In this respect, this paradoxical and uneasy autobiography is one of the high points of twentieth-century literature. It pulverizes the rhetoric of intimate recital and of what is today called by the flat term “autofiction.“ With its purified and almost mystical style, this text, written entirely in the passé simple verb tense, as if the narrator were regarding his own birth, life, and death from the vantage point of the hell in which he has sunk his pen, or from that childhood which he exposes to public ridicule—this text impresses itself on the reader’s unconscious, causing a symphony of signifiers to vibrate inside him, penetrating him in a strange and almost vampiresque fashion.
Sartre’s Words is somehow fragments of memory, or portions of books, that direct every subject back to whatever consciousness she may have of her relation to herself and the world. And in this sense, in its quest for a ceaselessly interrupted subjectivity, this Sartrean autobiography, stripped clean of any tincture of the novelistic, bears a striking resemblance to a Freudian odyssey, with its origins in dreaming, its destiny in language, and its narrative support in nothingness. It is also the prototype of every first-person recital. This is why no one can read it without immediately yielding to the desire for a writing of the self repeated to infinity.
An astonishing reversal of “the childhood of a leader” and a fantastic exorcism!Like many of Sartre’s projects, the Freud screenplay remained unfinished, primarily because Sartre and Huston were unable to produce a collaborative work. Moreover, there exist several versions of the text, and many still-unpublished drafts. The main reason, though, is that, once he withdrew his name from the film credits, Sartre tended to regard this interminable work as something of a castoff, good for nothing but a boost to his bank balance. When he was asked “were there works that you wrote primarily to earn money?” Sartre replied: “There were. I can think of one in any case. It was the Freud screenplay I wrote for Huston. I had just found out that I had no more money. I think it was when my mother had given me twelve million old francs to pay my taxes. They were paid, and I had no more debts, but I didn’t have a sou either. Just then I was told that Huston wished to see me. He came round one morning and said, ‘I am offering you 25 million to collaborate on a film about Freud.’ I said yes and I got 25 million.”

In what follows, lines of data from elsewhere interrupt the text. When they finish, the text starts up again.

(** * hound: the git driver of package [vcs] (vcs/git.go)

    A shallow embedding of the git driver: which ref a working copy is
    synchronised against, the clone / fetch / reset / rev-parse sequence,
    and the patterns read from [.gitattributes].

    Go strings are byte strings; they are modelled by [string], whose
    characters are the bytes.  External processes, the file system and the
    logger are reached through an explicit state, threaded by the monad
    [M] of module [Git]. *)

From Stdlib Require Import String Ascii List Bool Arith NArith Lia.
Import ListNotations.

Local Open Scope string_scope.
Local Open Scope list_scope.
Local Open Scope nat_scope.

(** Line feed, ['\n']. *)
Definition LF : ascii := "010"%char.

(** ** Package [strings] *)

Module strings.

(** [strings.HasPrefix(s, prefix)]. *)
Definition HasPrefix (s prefix : string) : bool := String.prefix prefix s.

(** [s[n:]], for [n <= len(s)]. *)
Fixpoint drop (n : nat) (s : string) : string :=
  match n, s with
  | S k, String _ s' => drop k s'
  | _, _ => s
  end.

(** [strings.CutPrefix(s, prefix)]: the rest of [s] behind [prefix]. *)
Definition CutPrefix (s prefix : string) : option string :=
  if HasPrefix s prefix then Some (drop (String.length prefix) s) else None.

(** [strings.Index(s, substr)], [None] standing for -1. *)
Fixpoint Index (s substr : string) : option nat :=
  if HasPrefix s substr then Some 0
  else match s with
       | EmptyString => None
       | String _ s' => option_map S (Index s' substr)
       end.

(** [strings.IndexByte(s, c) >= 0]. *)
Fixpoint ContainsByte (s : string) (c : ascii) : bool :=
  match s with
  | EmptyString => false
  | String d s' => Ascii.eqb d c || ContainsByte s' c
  end.

(** The scan of [strings.ReplaceAll]: [skip] counts the bytes of an
    occurrence of [old] that are still to be passed over. *)
Fixpoint replaceFrom (old new : string) (skip : nat) (s : string) : string :=
  match s with
  | EmptyString => EmptyString
  | String c s' =>
      match skip with
      | S k => replaceFrom old new k s'
      | O =>
          if HasPrefix s old
          then (new ++ replaceFrom old new (pred (String.length old)) s')%string
          else String c (replaceFrom old new 0 s')
      end
  end.

(** [strings.ReplaceAll(s, old, new)]: the occurrences of [old] are found
    from left to right and do not overlap.  Both calls of the driver pass
    a non-empty [old]; what Go does for an empty [old] (an insertion
    between the runes of [s]) is not modelled and [s] is returned. *)
Definition ReplaceAll (s old new : string) : string :=
  match old with
  | EmptyString => s
  | _ => replaceFrom old new 0 s
  end.

(** The one-byte white space of [unicode.IsSpace]:
    ['\t'], ['\n'], ['\v'], ['\f'], ['\r'] and [' ']. *)
Definition isAsciiSpace (c : ascii) : bool :=
  let n := nat_of_ascii c in
  ((9 <=? n) && (n <=? 13)) || (n =? 32).

(** UTF-8 of U+0085 and U+00A0. *)
Definition isSpace2 (c0 c1 : ascii) : bool :=
  (nat_of_ascii c0 =? 194)
  && ((nat_of_ascii c1 =? 133) || (nat_of_ascii c1 =? 160)).

(** UTF-8 of U+1680, U+2000..U+200A, U+2028, U+2029, U+202F, U+205F and
    U+3000. *)
Definition isSpace3 (c0 c1 c2 : ascii) : bool :=
  let n0 := nat_of_ascii c0 in
  let n1 := nat_of_ascii c1 in
  let n2 := nat_of_ascii c2 in
  ((n0 =? 225) && (n1 =? 154) && (n2 =? 128))
  || ((n0 =? 226) && (n1 =? 128)
      && (((128 <=? n2) && (n2 <=? 138))
          || (n2 =? 168) || (n2 =? 169) || (n2 =? 175)))
  || ((n0 =? 226) && (n1 =? 129) && (n2 =? 159))
  || ((n0 =? 227) && (n1 =? 128) && (n2 =? 128)).

(** Leading white space removed, rune by rune; a byte sequence that is
    not the UTF-8 of a white-space rune stops the scan. *)
Fixpoint trimLeft (s : string) : string :=
  match s with
  | String c0 r0 =>
      if isAsciiSpace c0 then trimLeft r0
      else match r0 with
           | String c1 r1 =>
               if isSpace2 c0 c1 then trimLeft r1
               else match r1 with
                    | String c2 r2 =>
                        if isSpace3 c0 c1 c2 then trimLeft r2 else s
                    | EmptyString => s
                    end
           | EmptyString => s
           end
  | EmptyString => s
  end.

(** The same scan from the end of the string, on the reversed bytes. *)
Fixpoint trimLeftRev (s : string) : string :=
  match s with
  | String c0 r0 =>
      if isAsciiSpace c0 then trimLeftRev r0
      else match r0 with
           | String c1 r1 =>
               if isSpace2 c1 c0 then trimLeftRev r1
               else match r1 with
                    | String c2 r2 =>
                        if isSpace3 c2 c1 c0 then trimLeftRev r2 else s
                    | EmptyString => s
                    end
           | EmptyString => s
           end
  | EmptyString => s
  end.

Fixpoint revOnto (s acc : string) : string :=
  match s with
  | EmptyString => acc
  | String c s' => revOnto s' (String c acc)
  end.

Definition rev (s : string) : string := revOnto s EmptyString.

(** [strings.TrimSpace(s)]: leading and trailing Unicode white space
    removed. *)
Definition TrimSpace (s : string) : string :=
  rev (trimLeftRev (rev (trimLeft s))).

(** [strings.Repeat(s, count)]. *)
Fixpoint Repeat (s : string) (count : nat) : string :=
  match count with
  | O => EmptyString
  | S k => (s ++ Repeat s k)%string
  end.

End strings.

(** ** Package [regexp], for the two expressions of the driver

    Both expressions are a sequence of literal texts and capturing groups
    of the form [(.+)].  Matching is leftmost-first: the earliest start
    wins, and there a greedy [.+] gives back one byte at a time.  The dot
    matches any rune but the line feed; as the literals around the groups
    are ASCII, matching bytes and matching runes agree. *)

Module regexp.

Inductive item : Type :=
| Lit (s : string)   (* a literal text *)
| CapAnyPlus.        (* [(?P<name>.+)] *)

Definition Regexp : Type := list item.

(** Greedy [.+] in front of the continuation [k]: the longest run of
    bytes other than the line feed after which [k] succeeds, with the
    result of [k]. *)
Fixpoint anyPlus {R : Type} (k : string -> option R) (s : string)
  : option (string * R) :=
  match s with
  | EmptyString => None
  | String c s' =>
      if Ascii.eqb c LF then None
      else match anyPlus k s' with
           | Some (u, r) => Some (String c u, r)
           | None =>
               match k s' with
               | Some r => Some (String c EmptyString, r)
               | None => None
               end
           end
  end.

(** A match of [re] that starts at the first byte of [s]: the matched
    text and the captures, in the order of the groups. *)
Fixpoint matchHere (re : Regexp) (s : string) : option (string * list string) :=
  match re with
  | [] => Some (EmptyString, [])
  | Lit l :: re' =>
      match strings.CutPrefix s l with
      | Some rest =>
          match matchHere re' rest with
          | Some (m, caps) => Some ((l ++ m)%string, caps)
          | None => None
          end
      | None => None
      end
  | CapAnyPlus :: re' =>
      match anyPlus (matchHere re') s with
      | Some (u, (m, caps)) => Some ((u ++ m)%string, u :: caps)
      | None => None
      end
  end.

(** [re.FindStringSubmatch(s)]: the leftmost match, as the matched text
    followed by the captures; [nil] when nothing matches. *)
Fixpoint FindStringSubmatch (re : Regexp) (s : string) : list string :=
  match matchHere re s with
  | Some (m, caps) => m :: caps
  | None =>
      match s with
      | EmptyString => []
      | String _ s' => FindStringSubmatch re s'
      end
  end.

End regexp.

(** ** Package [bufio]: a [Scanner] with the default split [ScanLines] *)

Module bufio.

(** [MaxScanTokenSize]: the size of the scanner's buffer. *)
Definition MaxScanTokenSize : N := 65536.

(** The text cut at every line feed; a last line without a line feed
    counts when it is not empty. *)
Fixpoint lines (s : string) : list string :=
  match s with
  | EmptyString => []
  | String c s' =>
      if Ascii.eqb c LF then EmptyString :: lines s'
      else match lines s' with
           | [] => [String c EmptyString]
           | l :: ls => String c l :: ls
           end
  end.

(** [dropCR]: one trailing carriage return removed. *)
Fixpoint dropCR (s : string) : string :=
  match s with
  | EmptyString => EmptyString
  | String c EmptyString =>
      if Ascii.eqb c "013"%char then EmptyString else s
  | String c s' => String c (dropCR s')
  end.

Definition fits (l : string) : bool :=
  (N.of_nat (String.length l) <? MaxScanTokenSize)%N.

Fixpoint takeWhile {A : Type} (p : A -> bool) (l : list A) : list A :=
  match l with
  | [] => []
  | x :: l' => if p x then x :: takeWhile p l' else []
  end.

(** The tokens for which [Scan] returns true, in order.  A line that
    does not fit the buffer ends the scan ([ErrTooLong]). *)
Definition scanLines (content : string) : list string :=
  map dropCR (takeWhile fits (lines content)).

End bufio.

(** ** Package [path/filepath], with ['/'] as separator *)

Module filepath.

(** [filepath.Split(path)]: the path cut behind its last separator. *)
Fixpoint Split (path : string) : string * string :=
  match path with
  | EmptyString => (EmptyString, EmptyString)
  | String c p' =>
      let (d, f) := Split p' in
      match d with
      | String _ _ => (String c d, f)
      | EmptyString =>
          if Ascii.eqb c "/"%char then (String c EmptyString, p')
          else (EmptyString, String c f)
      end
  end.

End filepath.

(** ** The driver *)

Module Git.

(** A Go [error] that is not nil, by its message. *)
Definition error : Type := string.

From the point of view of the history of psychoanalysis, the Sartrean exorcism had the effect of desacralizing the body of Freud. Reading this screenplay twenty years after it was written (unfortunately it was published posthumously) and a century after the birth of Sartre, one is struck by the way it manages to free the real Freud from the rigid repetition of official history. If examples are needed, I could cite the admirable scenes in which Sartre makes the protagonist confront the hysterical woman’s desire and then the Sartrean demon of transgression, or his portrayal of the moment at which Freud renounces sexual desire in order to gratify one stronger still: the desire to elucidate the sexual causes of desire. Never had any commentator on the Viennese saga succeeded so well in eroticizing the gesture with which Freud advances from error toward truth.